A princípio, é incontestável que a inoperância estatal esteja entre as causas do problema. Poucas são as políticas públicas que garantem que as empresas tradicionais não sejam subjugadas pelas novas tecnologias, o que resulta no fechamento das corporações e no aumento do desemprego. Nesse prisma, de acordo com o filósofo Jhon Locke, ocorre uma quebra do “contrato social”, já que o Estado não cumpre sua função constitucional de promover o direito ao trabalho para a população. Decerto, isso se demonstra na pesquisa realizada pelo Sebrae, em 2019, que informa que a cada 10 novas empresas abertas, apenas 3 prosperam. Esse número revela que ainda não insuficientes as ações do governo para mitigar o problema.

Outrossim, destaca-se a cultura da ignorância perpetuada por parte da sociedade que, muitas vezes, não entende os malefícios do embate entre aplicativos e empresas tradicionais, levando apenas o fator custo em consideração na hora de escolher o serviço. Isso está de acordo com o pensamento de A. Schopenhauer de que os limites do campo da visão de uma pessoa determinam seu entendimento a respeito do mundo que a cerca. Tal fato pode ser observado pela reportagem publicada pelo jornal G1, que diz que em 2020 o número de corridas em aplicativos de transporte quase dobrou, enquanto as dos taxis diminuíram 11%. A falta de informação faz com que a sociedade promova um ciclo vicioso que fale empresas tradicionais podendo gerar um prejuízo social incalculável.

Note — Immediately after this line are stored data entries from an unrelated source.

(** A host like [Demo.host] whose listing call answers with the
    calculator and whose [close] fails in the world 1. *)
Definition listing_host : Host := {|
  World := nat;
  JSON_parse := @JSON_parse Demo.host;
  sdk_connect := fun w => (w, Normal tt);
  sdk_close := fun w =>
    match w with
    | 1%nat => (w, Thrown (mkError "Error" "Not connected"))
    | _ => (w, Normal tt)
    end;
  sdk_listTools := fun w => (w, Normal (Some [Demo.calculator]));
  sdk_callTool := @sdk_callTool Demo.host
|}.

(** A client of that host that has not connected yet. *)
Definition created {Msg Req : Type} : @machine listing_host Msg Req :=
  @mkMachine listing_host Msg Req (mkClient "model" 4000%Z [] [] false)
    (0%nat : @World listing_host) [].
End DemoMore.

(** A gateway to run: the clock stands at half an hour, the
    configuration is empty, the client is that of part_001. *)
Module DemoGateway.
Definition uuidv4 {H : Host} (w : World) : World * string := (w, "generated").
Definition Date_now {H : Host} (w : World) : World * Z := (w, 1800000%Z).
Definition spread (defaults : unit) (config : option unit) : unit := defaults.
Definition new_MCPClient (options : unit) : MCPClient AnthropicMessage.t :=
  mkClient "model" 4000%Z [] [] false.

Definition hello : AnthropicResponse.t :=
  AnthropicResponse.mk [AnthropicMessage.text "Hello."] "end_turn".

(** An endpoint that answers [hello]. *)
Definition greets {H : Host} (w : World) (request : AnthropicRequest.t)
  : World * completion (Response AnthropicResponse.t) :=
  (w, Normal (Demo.success hello)).

(** An endpoint that rejects the credential. *)
Definition unauthorized {H : Host} (w : World) (request : AnthropicRequest.t)
  : World * completion (Response AnthropicResponse.t) :=
  (w, Normal (mkResponse false 401%Z "invalid x-api-key"
                (Thrown (mkError "SyntaxError" "Unexpected token")))).

Definition earlier : AnthropicMessage.t :=
  AnthropicMessage.mk AnthropicMessage.user (AnthropicMessage.Str "earlier question").

Definition session (history : list AnthropicMessage.t) (lastUsed : Z)
  : @Gateway.SessionInfo AnthropicMessage.t unit :=
  Gateway.mkSession (Demo.connected history) tt 0%Z lastUsed.

(** Two sessions, the second one idle for a millisecond longer than
    the first. *)
Definition two (H : Host) (w : @World H)
  : @Gateway.api H AnthropicMessage.t AnthropicRequest.t unit :=
  Gateway.mkApi [("s1", session [earlier] 0%Z); ("s2", session [] (-1)%Z)] w [].

Definition none (H : Host) (w : @World H)
  : @Gateway.api H AnthropicMessage.t AnthropicRequest.t unit :=
  Gateway.mkApi [] w [].

Definition handleChat {H : Host}
           (fetch : World -> AnthropicRequest.t
                    -> World * completion (Response AnthropicResponse.t)) :=
  Gateway.handleChat spread new_MCPClient (AnthropicClient.ask fetch) uuidv4 Date_now tt.

(** A host whose tool server cannot be started. *)
Definition down : Host := {|
  World := unit;
  JSON_parse := @JSON_parse Demo.host;
  sdk_connect := fun w => (w, Thrown (mkError "Error" "spawn node ENOENT"));
  sdk_close := fun w => (w, Normal tt);
  sdk_listTools := fun w => (w, Normal None);
  sdk_callTool := fun w name arguments_ => (w, Thrown (Demo.unknown_tool name))
|}.
End DemoGateway.
(** * boofuzz: [SocketConnection] (boofuzz/socket_connection.py)

    A shallow embedding of the [SocketConnection] class and the properties
    of its constructor and of [open], [recv], [send] and [close].

    The class talks to the operating system through Python's [socket],
    [ssl] and [httplib] modules and through [helpers.get_max_udp_size].
    Those calls are the program's interaction with its environment: a
    method is embedded as a finite tree of library calls, each of which
    the environment answers with a value or with an exception.  The
    Python-level state (the attributes of [self], the class attribute
    [MAX_PAYLOADS]) is threaded explicitly, and survives a raised
    exception the way it does in Python. *)

From Stdlib Require Import ZArith List String Ascii Bool Lia PrimFloat.
From stdpp Require Import base decidable option list strings gmap.

Local Open Scope string_scope.
Local Open Scope Z_scope.

(** ** Values *)

(** A Python 2 byte string used as a payload. *)
Definition bytes := list Byte.byte.

(** The identity of a socket object. *)
Definition handle := nat.

Inductive address_family := AF_INET | AF_PACKET.
Inductive socket_kind := SOCK_STREAM | SOCK_DGRAM | SOCK_RAW.

(** Address tuples handed to [sendto]: the pairs [(host, port)] and the
    five-tuple of [AF_PACKET]. *)
Inductive address :=
| addr_pair (host : string) (port : option Z)
| addr_packet (ifname : string) (protocol pkttype hatype : Z) (addr : bytes).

Diante desse cenário, é mister que o Senado Federal, promova o equilíbrio entre as novas tecnologias e os benefícios das empresas tradicionais, por meio da criação de uma lei que oriente os aplicativos a absorver a mão de obra tradicional, a fim de evitar o prejuízo social do desemprego, sendo isso necessário para reduzir o numero de empresas que fecham no Brasil. Além disso, palestras devem ser realizadas para a população, a fim de explicar outros fatores que vão além do custo na hora de escolher um serviço, para que, gradativamente, esse imbróglio deixe de ser indiferente para a sociedade conforme o pensamento de Hannah Arendt.